Miro Jeremić verzerrt hartnäckig die Geschichte. Von Verbrechen seiner eigenen Leute, den Tschetniks, will er gar nichts wissen. Das waren ihm zufolge alles Ustascha, Feinde der Serben. Selbst wenn er auf dem Mars geboren wäre, sagt er, würde er für sie immer ein Tschetnik sein und sie für ihn die Ustascha. Nicht nur die Liebe, auch der Hass geht also über das Grab hinaus.

Tourismus in einer armen, mit Massengräbern übersäten Region

Von der Kaffeehausdebatte, die in einen Streit auszuarten droht, kehren wir zurück in die Stadt, die auf den Ruinen einer ausgelöschten muslimischen Geschichte errichtet wurde. Kusturica wollte zunächst einen großen Film drehen, der auf Andrićs Roman basiert – über die örtliche, von der UNESCO geschützte Brücke und die Menschen um sie herum. Allerdings störte ihn die zeitliche Vergänglichkeit, denn Kulissen werden in der Regel nach Abschluss der Dreharbeiten abgerissen. Deshalb hat der Regisseur Andrićgrad erfunden, das „mindestens für immer“ dort stehen bleiben wird.

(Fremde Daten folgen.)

(* ===== verification/Delivery.v ===== *)
(** * Delivery of events

    How the relay answers a subscription request ([handle_req] and its
    historical loop, [crates/buzz-relay/src/handlers/req.rs]), which COUNTs take
    the fast path ([count.rs]), who receives a live event
    ([handlers/event.rs]), and eviction from a channel ([side_effects.rs],
    [close.rs]). Database and cache lookups are arguments; the connection
    manager and the echo cache are part of the state. *)

From Stdlib Require Import ZArith Lia Ascii.
From stdpp Require Import base list gmap strings numbers.
From S2P Require Import Prelude MachineInt RustStr Event Filters Subscription.
Local Open Scope Z_scope.

Definition MAX_SUBSCRIPTIONS : nat := 1024.
Definition COUNT_FALLBACK_CANDIDATE_LIMIT : nat := 5000.

(** A failed lookup. *)
Inductive LookupError := LookupFailed.

(** What authentication left on a connection. *)
Record AuthContext := {
  auth_pubkey : string;
  may_read : bool;
  token_channels : option (list string);
}.
(** [ConnectionState] and its entry in the [ConnectionManager]. *)
Record Connection := {
  conn_community : string;
  conn_auth : option AuthContext;
  conn_subs : gset string;
}.

Record Server := {
  connections : gmap string Connection;
  registry : SubscriptionRegistry;
  local_event_ids : gset (string * string);
}.
Definition set_registry r s := {|
  connections := connections s; registry := r; local_event_ids := local_event_ids s |}.
Definition set_connections c s := {|
  connections := c; registry := registry s; local_event_ids := local_event_ids s |}.
Definition set_local_ids l s := {|
  connections := connections s; registry := registry s; local_event_ids := l |}.
Definition with_subs (f : gset string -> gset string) (c : Connection) : Connection := {|
  conn_community := conn_community c; conn_auth := conn_auth c; conn_subs := f (conn_subs c) |}.

(** [community_for_conn], [pubkey_for_conn]. *)
Definition community_for_conn (s : Server) (conn : string) : option string :=
  conn_community <$> connections s !! conn.
Definition pubkey_for_conn (s : Server) (conn : string) : option string :=
  match connections s !! conn with
  | Some c => auth_pubkey <$> conn_auth c
  | None => None
  end.

(** ** Subscription requests *)

Inductive ReqRefusal :=
| NotAuthenticated
| InsufficientScope
| TooManySubscriptions
| DatabaseFailed
| NotAMember
| PGated
| EngramGated
| AuthorOnlyGated
| MixedSearch.
#[export] Instance ReqRefusal_eq_dec : EqDecision ReqRefusal.
Proof. solve_decision. Defined.

(** Where an accepted request goes, with the channels it may read. *)
Inductive Route :=
| ToSearch (accessible : list string)
| ToSubscription (channel : option string) (accessible : list string).

Section Request.
Context (parse_uuid : string -> option string).

(** The channel check of [handle_req]. *)
Definition check_channel (channel : option string) (tokens : option (list string))
    (is_member : string -> Result bool LookupError) (accessible : list string)
    : Result (list string) ReqRefusal :=
  match channel with
  | None => Ok accessible
  | Some ch =>
      let token_allows := none_or_else (fun allowed => bool_decide (ch ∈ allowed)) tokens in
      let? db := (if negb token_allows || bool_decide (ch ∈ accessible) then Ok None
                  else match is_member ch with
                       | Ok m => Ok (Some m)
                       | Err _ => Err DatabaseFailed
                       end) in
      let '(allowed, accessible) := resolve_request_local_access accessible ch token_allows db in
      fail_if negb allowed with NotAMember;
      Ok accessible
  end.

(** The gates on a global request. *)
Definition check_gates (channel : option string) (filters : list Filter) (reader : string)
    : Result unit ReqRefusal :=
  match channel with
  | Some _ => Ok tt
  | None =>
      fail_if negb (p_gated_filters_authorized filters reader) with PGated;
      fail_if negb (engram_filters_authorized filters reader) with EngramGated;
      fail_if negb (author_only_filters_authorized filters reader) with AuthorOnlyGated;
      Ok tt
  end.

(** [handle_req] up to the search branch or the registration. [accessible_ids]
    is the membership lookup. *)
Definition admit_req (auth : option AuthContext) (open_subs : gset string) (sub : string)
    (accessible_ids : Result (list string) LookupError) (is_member : string -> Result bool LookupError)
    (filters : list Filter) : Result Route ReqRefusal :=
  let? ctx := ok_or auth NotAuthenticated in
  fail_if negb (may_read ctx) with InsufficientScope;
  fail_if negb (bool_decide (sub ∈ open_subs)) && (MAX_SUBSCRIPTIONS <=? size open_subs)%nat
    with TooManySubscriptions;
  let? ids := (if filters_are_nip43_membership_only filters then Ok []
               else map_err (fun _ => DatabaseFailed) accessible_ids) in
  let accessible := match token_channels ctx with
                    | Some allowed => List.filter (fun ch => bool_decide (ch ∈ allowed)) ids
                    | None => ids
                    end in
  let channel := extract_channel_id_from_filters parse_uuid filters in
  let? accessible := check_channel channel (token_channels ctx) is_member accessible in
  let? _ := check_gates channel filters (auth_pubkey ctx) in
  if existsb (fun f => is_some (search f)) filters then
    fail_if existsb (fun f => negb (is_some (search f))) filters with MixedSearch;
    Ok (ToSearch accessible)
  else Ok (ToSubscription channel accessible).

(** [handle_req], its effect on the server: the local map, then the registry. *)
Definition handle_req (conn sub : string) (filters : list Filter)
    (accessible_ids : Result (list string) LookupError) (is_member : string -> Result bool LookupError)
    (s : Server) : Result Route ReqRefusal * Server :=
  match connections s !! conn with
  | None => (Err NotAuthenticated, s)
  | Some c =>
      let r := admit_req (conn_auth c) (conn_subs c) sub accessible_ids is_member filters in
      match r with
      | Ok (ToSubscription channel _) =>
          (r, set_registry (register_scoped (conn_community c) conn sub filters channel (registry s)).2
                (set_connections (<[conn := with_subs (union {[ sub ]}) c]> (connections s)) s))
      | _ => (r, s)
      end
  end.
End Request.

(** [handle_close]; the end of a connection; [evict_conn_channel_subscriptions]. *)
Definition handle_close (conn sub : string) (s : Server) : Server :=
  set_registry (remove_subscription conn sub (registry s)).2
    (set_connections (alter (with_subs (fun l => l ∖ {[ sub ]})) conn (connections s)) s).
Definition disconnect (conn : string) (s : Server) : Server :=
  set_connections (delete conn (connections s))
    (set_registry (remove_connection conn (registry s)).2 s).
Definition evict_conn (community channel conn : string) (s : Server) : Server :=
  let '(removed, r) := remove_channel_subscriptions_scoped community conn channel (registry s) in
  set_registry r
    (set_connections
       (alter (with_subs (fun l => l ∖ list_to_set (fst <$> removed))) conn (connections s)) s).

(** [evict_all_channel_subscriptions]; [evict_non_member_channel_subscriptions]. *)
Definition evict_all (community channel : string) (s : Server) : Server :=
  foldl (fun s conn => evict_conn community channel conn s) s
    (elements (channel_subscriber_conns_scoped community channel (registry s))).
Definition is_member_conn (members : gset string) (s : Server) (conn : string) : bool :=
  match pubkey_for_conn s conn with Some pk => bool_decide (pk ∈ members) | None => false end.
Definition evict_non_members (community channel : string) (members : gset string) (s : Server) : Server :=
  foldl (fun s conn => if is_member_conn members s conn then s else evict_conn community channel conn s) s
    (elements (channel_subscriber_conns_scoped community channel (registry s))).

(** ** Stored events *)

(** The test of the historical loop on one event of one filter's query. *)
Definition may_send (reader : string) (accessible : list string) (filter : Filter) (ev : StoredEvent)
    : bool :=
  filters_match [filter] ev
  && none_or_else (fun ch => bool_decide (ch ∈ accessible)) (stored_channel ev)
  && event_visible_to_reader (stored_event ev) reader.

(** Events by id, each once. *)
Fixpoint send_events (reader : string) (accessible : list string) (filter : Filter)
    (events : list StoredEvent) (seen : gset string) : list StoredEvent * gset string :=
  match events with
  | [] => ([], seen)
  | ev :: rest =>
      let id := ev_id (stored_event ev) in
      if may_send reader accessible filter ev && negb (bool_decide (id ∈ seen)) then
        let '(l, seen) := send_events reader accessible filter rest ({[ id ]} ∪ seen) in (ev :: l, seen)
      else send_events reader accessible filter rest seen
  end.

(** The historical loop: what each filter's query returned, until one fails. *)
Fixpoint send_historical (reader : string) (accessible : list string)
    (results : list (Filter * Result (list StoredEvent) LookupError)) (seen : gset string)
    : list StoredEvent :=
  match results with
  | [] => []
  | (f, Err _) :: _ => []
  | (f, Ok events) :: rest =>
      let '(l, seen) := send_events reader accessible f events seen in
      l ++ send_historical reader accessible rest seen
  end.

(** The choice of COUNT: the fast path counts in SQL, without looking at the
    events. *)
Definition count_takes_fast_path (f : Filter) (reader : string) : bool :=
  let author_is_self := some_and (all_self eq_ignore_ascii_case reader) (authors f) in
  filter_fully_pushable f
  && (negb (filter_can_match_author_only_kinds f) || author_is_self)
  && negb (filter_can_match_result_gated_kinds f && negb (result_gated_count_safe_for_pushdown f reader))
  && negb (filter_can_match_shared_gated_kinds f).

(** [count_fallback_exceeded], and the fallback: [None] when the candidates are
    too many. *)
Definition count_fallback (reader : string) (f : Filter) (candidates : list StoredEvent) : option nat :=
  if (COUNT_FALLBACK_CANDIDATE_LIMIT <? length candidates)%nat then None
  else Some (length (List.filter (fun ev => filters_match [f] ev
                                   && event_visible_to_reader (stored_event ev) reader) candidates)).

(** ** Live events *)

(** [ThreadedChannelVisibility]. *)
Record Threaded := { threaded_community : string; threaded_channel : string; threaded_visibility : string }.

Section FanOut.
(** [channel_visibility_cached], [is_member_cached]. *)
Context (channel_visibility : string -> string -> Result string LookupError).
Context (is_member : string -> string -> string -> Result bool LookupError).

(** The author-only test of [filter_fanout_by_access]. *)
Definition author_gate (s : Server) (event : Event) (t : Target) : bool :=
  if in_kinds AUTHOR_ONLY_KINDS (ev_kind event)
  then some_and (fun pk => String.eqb pk (ev_pubkey event)) (pubkey_for_conn s t.1)
  else true.

(** The shared-read test. *)
Definition shared_gate (s : Server) (event : Event) (t : Target) : bool :=
  if is_shared_gated_kind (ev_kind event) then
    match pubkey_for_conn s t.1 with
    | None => false
    | Some pk =>
        if String.eqb pk (ev_pubkey event) then true else negb (is_unshared_gated_event event pk)
    end
  else true.

(** The visibility a fan-out goes by. *)
Definition visibility_of (community channel : string) (threaded : option Threaded)
    : Result string LookupError :=
  match threaded with
  | Some t =>
      if String.eqb (threaded_community t) community && String.eqb (threaded_channel t) channel
      then Ok (threaded_visibility t) else channel_visibility community channel
  | None => channel_visibility community channel
  end.

(** The membership test on a private channel. *)
Definition member_gate (s : Server) (community channel : string) (t : Target) : bool :=
  match pubkey_for_conn s t.1 with
  | None => false
  | Some pk => match is_member community channel pk with Ok b => b | Err _ => false end
  end.

(** [filter_fanout_by_access]. *)
Definition filter_fanout_by_access (s : Server) (community : string) (ev : StoredEvent)
    (matches : list Target) (threaded : option Threaded) : list Target :=
  let event := stored_event ev in
  let matches := List.filter (fun t => bool_decide (community_for_conn s t.1 = Some community)) matches in
  let matches := List.filter (author_gate s event) matches in
  let matches := List.filter (shared_gate s event) matches in
  match stored_channel ev with
  | None => matches
  | Some channel =>
      match visibility_of community channel threaded with
      | Ok v => if String.eqb v "private" then List.filter (member_gate s community channel) matches
                else matches
      | Err _ => []
      end
  end.

(** [fan_out_event_to_local_subscribers]: the recipients. *)
Definition fan_out_event_to_local_subscribers (community : string) (ev : StoredEvent) (s : Server)
    : list Target :=
  filter_fanout_by_access s community ev (fan_out_scoped community ev (registry s)) None.

(** [fan_out_pubsub_event]: an event from another relay, or an echo. *)
Definition fan_out_pubsub_event (community : string) (channel : option string) (event : Event) (s : Server)
    : list Target * Server :=
  let ev := {| stored_event := event; stored_channel := channel; verified := false |} in
  let echo_key := (community, ev_id event) in
  if bool_decide (echo_key ∈ local_event_ids s)
  then ([], set_local_ids (local_event_ids s ∖ {[ echo_key ]}) s)
  else (filter_fanout_by_access s community ev (fan_out_scoped community ev (registry s)) None, s).

(** The owner of a viewer-private event: the first [p] tag with content. *)
Definition private_event_owner (event : Event) : option string :=
  if (ev_kind event =? KIND_DM_VISIBILITY) || (ev_kind event =? KIND_AGENT_TURN_METRIC)
  then head (filter_map Filters.content (List.filter (tag_is "p") (ev_tags event)))
  else None.

(** [dispatch_persistent_event_inner], to its recipients. [published]: whether
    Redis took the event. *)
Definition dispatch_persistent_event_inner (community : string) (ev : StoredEvent)
    (threaded : option Threaded) (published : bool) (s : Server) : list Target * Server :=
  let event := stored_event ev in
  let key := (community, ev_id event) in
  let s := set_local_ids ({[ key ]} ∪ local_event_ids s) s in
  let s := if published then s else set_local_ids (local_event_ids s ∖ {[ key ]}) s in
  let matches := filter_fanout_by_access s community ev (fan_out_scoped community ev (registry s)) threaded in
  (List.filter (fun t => match private_event_owner event with
                         | Some owner => bool_decide (pubkey_for_conn s t.1 = Some owner)
                         | None => true
                         end) matches, s).
End FanOut.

Kritiker haben diesem grandiosen Projekt Größenwahn und Kitsch vorgeworfen. Aber betrachten wir die Angelegenheit einmal pragmatisch. Nach den ursprünglichen Plänen soll die nagelneue historische Stadt mit einer Bibliothek, einem Theater und einem Universitätscampus vor allem als Attraktion für Urlaubsreisende dienen, um den Tourismus in einer armen, mit Massengräbern übersäten Region anzukurbeln.

Neben einigen kleineren hat dieses Projekt, das man sich vom kroatischen Dubrovnik abgeguckt hat, wenn auch ohne Adria und echte Geschichte, jedoch ein großes Problem. Statt einer pulsierenden Stadt gleicht Andrićgrad auch ein Jahrzehnt nach seiner Errichtung eher einer toten Filmkulisse. Die Kulisse der vergewaltigten Geschichte.